Secondly - I have not played a warpriest myself, but I can give some GM perspecitve insight and thoughts

now to the topic at hand

Warpriest certainly has some small problems juggling the actions between proper attacking, movement and casting spell
but then again, if you go for a cloistered cleric you have to juggle your healing and other spells
with a decent weapon and the attributes to back it up you have a new third action option

Attacks of opportunity are dangerous of course, but so are they for the magus - and in the end something that is really heavily dependent on the gm
it should be something you could Recall Knowledge about and if you feel like 3/4 of all enemies are using AoO you should possibly talk to your gm

restorative strike should be of good value if your party (and you) properly consider tactics - flanking is easy and should be done whenever there in an opportunity
(that being said, 2 action heal is for immediate healing the strongest option, it is a tactical tool, not the go-to as you probably guessed)

as for weapons who are (imo) decent for warpriest, come with a god and support the playstyle

-Bladed Scarf has a lot of traits for maneuvers and is supported by Ashava and Sivanah
-Bo Staff gives you parry as additional option and is Sun Wukongs chosen bludgeon
-Glaive is also given by the lady of the north star, but forceful is not a very good trait if you are not a full martial or action starved (talk with your gm, the Naginata would work as variant glaive maybe)
-The Guisarme is the favored Weapon of Saloc, a psychopomp usher (those usually work well for good campaigns too)
-With Deadly simplicity the longspear offered by Lubaiko becomes a bit more interesting, although she might not be compatible with every campaign
-The Ranseur is availible to followers of the sarkorian stag mother of the forests and stones
-while not very good damage wise, the wip is a decent support weapon with a number of useful traits

this is from an incomplete list as the relatively new divine mysteries adds some more options for Halberds, Longspear, whips, Meteor hammer and others I have surely not seen spontaneously


Depends what you want to do as a healer, right?
Can you Heal as well? Of course! And if you were nuking & debuffing with before, but not now, that's even more slots available for Heal. And since you're better armored (& can Shield Block) you mitigate damage better.
Can you Counteract Conditions as well? Of course not. Having played two Cloistered Clerics, you'll know better than I how often that arose. And how often you needed to Heal in combat...which relies a lot on party composition and players' playstyle(s).
In fact, I'd say too much comes down to your companions to answer directly. Are you alone up front? Alongside a Rogue & Giant Barbarian? Have a Dex Monk & shield Fighter you can stand behind with your Reach weapon? Huge difference, right?
(And if anybody, one of the others should take Medic, or at least Battle Medicine.)

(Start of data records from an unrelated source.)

Lemma print_i_length z : - 2 ^ 63 <= z < 2 ^ 63 -> (String.length (print_i z) <= 20)%nat.
Proof.
  intros Hz. assert (2 ^ 63 < 10 ^ Z.of_nat 19) by (by vm_compute). unfold print_i.
  destruct (z <? 0) eqn:E; bool_to_prop; cbn [String.length].
  - pose proof (print_u_length (- z) 18 ltac:(lia)). lia.
  - pose proof (print_u_length z 18 ltac:(lia)). lia.
Qed.

Lemma signed_length n (z : Z) : (1 <= n <= 8)%nat ->
  (String.length (print_i (wrap_s (8 * Z.of_nat n) z)) <= 24)%nat.
Proof.
  intros Hn. pose proof (wrap_s_range (8 * Z.of_nat n) z ltac:(lia)) as Hr.
  pose proof (Z.pow_le_mono_r 2 (8 * Z.of_nat n - 1) 63 ltac:(lia) ltac:(lia)).
  pose proof (print_i_length (wrap_s (8 * Z.of_nat n) z) ltac:(lia)). lia.
Qed.

Lemma unsigned_length n (z : Z) : (1 <= n <= 8)%nat ->
  (String.length (print_u (wrap_u (8 * Z.of_nat n) z)) <= 24)%nat.
Proof.
  intros Hn. pose proof (wrap_u_range (8 * Z.of_nat n) z ltac:(lia)) as Hr.
  pose proof (Z.pow_le_mono_r 2 (8 * Z.of_nat n) 64 ltac:(lia) ltac:(lia)).
  assert (2 ^ 64 < 10 ^ Z.of_nat 20) by (by vm_compute).
  pose proof (print_u_length (wrap_u (8 * Z.of_nat n) z) 19 ltac:(lia)). lia.
Qed.

Lemma b64_elem_length n data i :
  (n <= 8)%nat -> (String.length (iot_b64_encode (elem n data i)) <= 24)%nat.
Proof using L.
  intros Hn. pose proof (b64_length (elem n data i)) as H. unfold elem in *.
  rewrite length_take in H. pose proof (Z.div_le_mono
    (Z.of_nat (n `min` length (drop (n * i) data)) + 2) 10 3 ltac:(lia) ltac:(lia)) as H2.
  change (10 / 3) with 3 in H2. lia.
Qed.

Lemma elem_text_length pt bf data i : (String.length (elem_text pt bf data i) <= 24)%nat.
Proof using L.
  unfold elem_text. destruct pt; try (by simpl; lia);
    try (apply signed_length; lia); try (apply unsigned_length; lia).
  - destruct bf; [apply b64_elem_length; lia|].
    pose proof (print_e_length 8 (of_bits 24 128 (le_int (elem 4 data i))) ltac:(lia)
      ltac:(apply fp_ok_f32, of_bits_ok; by vm_compute)). lia.
  - destruct bf; [apply b64_elem_length; lia|].
    pose proof (print_e_length 16 (of_bits 53 1024 (le_int (elem 8 data i))) ltac:(lia)
      ltac:(apply of_bits_ok; by vm_compute)). lia.
  - destruct (le_int _ =? 0); simpl; lia.
Qed.

Lemma strcat_ok size buf s :
  Z.of_nat (String.length buf) + Z.of_nat (String.length s) < size -> strcat size buf s = Ret (buf +:+ s).
Proof.
  intros H. unfold strcat. rewrite length_append. destruct (_ <? size) eqn:E; bool_to_prop; [done|lia].
Qed.

Lemma add_elem_ok size pt bf data buf i :
  Z.of_nat (String.length buf) + 28 <= size ->
  add_elem size pt bf data buf i
  = Ret (buf +:+ String (if Nat.eqb i 0 then "[" else ",")%char (quoted pt bf data i)).
Proof using L.
  intros Hs. pose proof (elem_text_length pt bf data i) as Hl. unfold add_elem, sprintf.
  assert (String.length (opening i) = 2%nat) as Ho by done.
  rewrite (strcat_ok BUFSIZE) by (unfold BUFSIZE; simpl; lia). rewrite res_bind_ret, append_nil_l.
  rewrite strcat_ok by lia. rewrite res_bind_ret.
  rewrite strcat_ok by (rewrite length_append; lia). rewrite res_bind_ret.
  rewrite strcat_ok by (rewrite !length_append; simpl; lia).
  unfold opening, quoted. by rewrite !append_assoc.
Qed.

Lemma quoted_length pt bf data i : (String.length (quoted pt bf data i) <= 26)%nat.
Proof using L.
  unfold quoted. cbn [String.length]. rewrite length_append. pose proof (elem_text_length pt bf data i).
  simpl. lia.
Qed.

(** The elements after the first. *)
Lemma array_loop_ok size pt bf data n i buf :
  (0 < i)%nat -> Z.of_nat (String.length buf) + 27 * Z.of_nat n + 2 <= size ->
  array_loop size pt bf data n i buf
  = Ret (foldl (fun b j => b +:+ String "," (quoted pt bf data j)) buf (seq i n) +:+ "]").
Proof using L.
  revert i buf. induction n as [|n IH]; intros i buf Hi Hs; cbn [array_loop seq foldl].
  - apply strcat_ok. simpl. lia.
  - rewrite add_elem_ok by lia. rewrite res_bind_ret. destruct i as [|i]; [lia|]. cbn [Nat.eqb].
    apply IH; [lia|]. rewrite length_append. cbn [String.length].
    pose proof (quoted_length pt bf data (S i)). lia.
Qed.

Lemma foldl_concat (f : nat -> string) l b x :
  foldl (fun b j => b +:+ String "," (f j)) (b +:+ x) l = b +:+ String.concat "," (x :: map f l).
Proof.
  revert b x. induction l as [|j l IH]; intros b x; [done|]. cbn [foldl].
  rewrite append_assoc, IH. destruct l; cbn [map String.concat]; by rewrite ?append_assoc.
Qed.

Lemma array_text (value : iot_data_t) (binfloat : bool) (n : nat) :
  let pt := edgex_propertytype_data value in
  iot_data_type value = IOT_DATA_ARRAY -> pt <> Edgex_Binary ->
  iot_data_array_length value = Z.of_nat n -> Z.of_nat n < 2 ^ 27 ->
  edgex_value_tostring value binfloat
  = if Nat.eqb n 0 then Crash
    else Ret ("[" +:+ String.concat "," (map (quoted pt binfloat (iot_data_address value)) (seq 0 n))
              +:+ "]").
Proof using L.
  intros pt Ht Hpt Hlen Hn. unfold edgex_value_tostring. fold pt. rewrite Ht, Hlen.
  rewrite bool_decide_true, bool_decide_false by done. cbn [negb andb].
  unfold BUFSIZE. rewrite wrap_u_small by lia.
  destruct n as [|n]; [done|]. cbn [Nat.eqb]. unfold sprintf.
  rewrite strcat_ok by (simpl; lia). rewrite res_bind_ret, Nat2Z.id. cbn [array_loop append_nil_l].
  rewrite add_elem_ok by (simpl; lia). rewrite res_bind_ret. cbn [Nat.eqb].
  rewrite array_loop_ok; [|lia|].
  - cbn [String.append]. rewrite (foldl_concat (quoted pt binfloat (iot_data_address value)) _ "["
      (quoted pt binfloat (iot_data_address value) 0)). cbn [seq map]. by rewrite append_assoc.
  - cbn [String.append String.length]. pose proof (quoted_length pt binfloat (iot_data_address value) 0). lia.
Qed.

(** The text of an array value is the quoted elements between brackets. The
    buffer of 32 bytes an element is large enough for every element type and any
    content, up to 2^27 elements; for an array without elements no space is
    allocated and writing the text is out of bounds. *)
Theorem value_array_text (value : iot_data_t) (binfloat : bool) (n : nat) :
  let pt := edgex_propertytype_data value in
  iot_data_type value = IOT_DATA_ARRAY -> pt <> Edgex_Binary ->
  iot_data_array_length value = Z.of_nat n -> Z.of_nat n < 2 ^ 27 ->
  edgex_value_tostring value binfloat
  = if Nat.eqb n 0 then Crash
    else Ret ("[" +:+ String.concat "," (map (quoted pt binfloat (iot_data_address value)) (seq 0 n))
              +:+ "]").
Proof using L. intros pt. apply array_text. Qed.

(** ** The CBOR form of a reading *)

  Context `{C : Cbor} `{CL : !CborLaws C}.
  Variable (powl : spec_float -> spec_float -> spec_float).

Lemma map_add_room m p :
  Z.of_nat (length (cbor_map_handle m)) < cbor_map_allocated m ->
  cbor_map_handle (cbor_map_add m p) = cbor_map_handle m ++ [p].
Proof using CL. intros H. rewrite map_add. destruct (_ <? _) eqn:E; bool_to_prop; [done|lia]. Qed.

Lemma map_add_full m p :
  cbor_map_allocated m <= Z.of_nat (length (cbor_map_handle m)) ->
  cbor_map_handle (cbor_map_add m p) = cbor_map_handle m.
Proof using CL. intros H. rewrite map_add. destruct (_ <? _) eqn:E; bool_to_prop; [lia|done]. Qed.

Lemma map_three p1 p2 p3 :
  let m := cbor_map_add (cbor_map_add (cbor_map_add (cbor_new_definite_map 3) p1) p2) p3 in
  cbor_map_handle m = [p1; p2; p3] /\ cbor_map_allocated m = 3.
Proof using CL.
  cbn zeta. rewrite !map_add_allocated, map_new_allocated. split; [|done].
  assert (cbor_map_handle (cbor_map_add (cbor_new_definite_map 3) p1) = [p1]) as H1.
  { rewrite map_add_room; rewrite map_new; [done|]. rewrite map_new_allocated. done. }
  assert (cbor_map_handle (cbor_map_add (cbor_map_add (cbor_new_definite_map 3) p1) p2) = [p1; p2]) as H2.
  { rewrite map_add_room; rewrite H1; [done|]. by rewrite map_add_allocated, map_new_allocated. }
  rewrite map_add_room; rewrite H2; [done|]. by rewrite !map_add_allocated, map_new_allocated.
Qed.

(** A full map stays as it is. *)
Lemma map_full_keeps m ps :
  cbor_map_allocated m = 3 -> length (cbor_map_handle m) = 3%nat ->
  cbor_map_handle (foldl cbor_map_add m ps) = cbor_map_handle m.
Proof using CL.
  revert m. induction ps as [|p ps IH]; intros m Ha Hl; [done|]. cbn [foldl].
  assert (cbor_map_handle (cbor_map_add m p) = cbor_map_handle m) as Hp
    by (apply map_add_full; rewrite Ha, Hl; done).
  rewrite IH; [done| |]; rewrite ?map_add_allocated, ?Hp; done.
Qed.

(** A reading is sent as a CBOR map of three entries although up to five are
    added: a binary reading is its bytes, media type and name, any other reading its
    text, name and type. The origin never reaches the receiver, nor does the type of
    a binary reading or the encoding of a floating-point one. *)
Theorem cbor_reading_truncated (timenow : Z) (rq : cmdreq) (v : devsdk_commandresult)
    (item : cbor_item_t) :
  reading_cbor timenow rq v = Ret item ->
  let pt := edgex_propertytype_data (cr_value v) in
  let name := (cbor_build_string "name", cbor_build_string (rq_resname rq)) in
  if bool_decide (pt = Edgex_Binary) then
    cbor_map_handle item
    = [(cbor_build_string "binaryValue", cbor_build_bytestring (iot_data_address (cr_value v)));
       (cbor_build_string "mediaType", cbor_build_string (pv_mediaType (rq_pval rq))); name]
  else
    exists reading,
      edgex_value_tostring (cr_value v) (pv_floatAsBinary (rq_pval rq)) = Ret reading /\
      cbor_map_handle item
      = [(cbor_build_string "value", cbor_build_string reading); name;
         (cbor_build_string "valueType", cbor_build_string (edgex_propertytype_tostring pt))].
Proof using CL.
  intros H. cbn zeta. unfold reading_cbor in H. cbv zeta in H.
  destruct (bool_decide _) eqn:Eb.
  - apply bool_decide_eq_true in Eb. rewrite Eb, res_bind_ret in H. cbn [is_floating] in H.
    injection H as <-. pose proof (map_three
      (cbor_build_string "binaryValue", cbor_build_bytestring (iot_data_address (cr_value v)))
      (cbor_build_string "mediaType", cbor_build_string (pv_mediaType (rq_pval rq)))
      (cbor_build_string "name", cbor_build_string (rq_resname rq))) as [Hh Ha]. cbn zeta in *.
    rewrite <-Hh. exact (map_full_keeps _ [_; _] Ha ltac:(by rewrite Hh)).
  - destruct (edgex_value_tostring _ _) as [reading| |] eqn:Er; [|done..].
    exists reading. split; [done|]. rewrite !res_bind_ret in H.
    pose proof (map_three (cbor_build_string "value", cbor_build_string reading)
      (cbor_build_string "name", cbor_build_string (rq_resname rq))
      (cbor_build_string "valueType",
       cbor_build_string (edgex_propertytype_tostring (edgex_propertytype_data (cr_value v))))) as [Hh Ha].
    cbn zeta in *. injection H as <-. rewrite <-Hh.
    destruct (is_floating _).
    + exact (map_full_keeps _ [_; _] Ha ltac:(by rewrite Hh)).
    + exact (map_full_keeps _ [_] Ha ltac:(by rewrite Hh)).
Qed.

(** ** The JSON form of an event *)

(** The members of a reading, [text] being the text of the value. *)
Definition reading_members (timenow : Z) (rq : cmdreq) (v : devsdk_commandresult) (text : string)
    : JSON_Object :=
  let pt := edgex_propertytype_data (cr_value v) in
  [("name", VString (rq_resname rq)); ("value", VString text);
   ("origin", VUint (if cr_origin v =? 0 then timenow else cr_origin v));
   ("valueType", VString (edgex_propertytype_tostring pt))]
  ++ (if is_floating pt
      then [("floatEncoding", VString (if pv_floatAsBinary (rq_pval rq) then "base64" else "eNotation"))]
      else if bool_decide (pt = Edgex_Binary) then [("mediaType", VString (pv_mediaType (rq_pval rq)))]
      else []).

As you've noted, the trouble comes if you enter melee and the cost comes when you build to Strike too. You could just play as a sturdy healer in the back, perhaps with a thrown weapon & shield. How much Wis are you willing to sac for sturdiness, if any? Costly, but w/ you Striking and sharing/mitigating damage, the party might become one of the many with enough offense they do most of their healing out of combat. Or you might become the weak link, needing to Heal yourself!
Apologies for asking more than answering, but yeah, a melee Warpriest does involve more role-switching and tactical acumen than a Cloistered Cleric. You'll likely rotate through your own questions every session.

And I like Ragathiel too, for much the same reasons. And the bastard sword allows you to swap melee roles. Since you've played a Cloistered Cleric twice, I'd say lean into the martial aspects and take Cleric feats you've never taken before. And remember, you taking a Reactive Strike when your ally is wounded gives them more freedom to act without worrying about taking an RS (if y'all have your timing down that is).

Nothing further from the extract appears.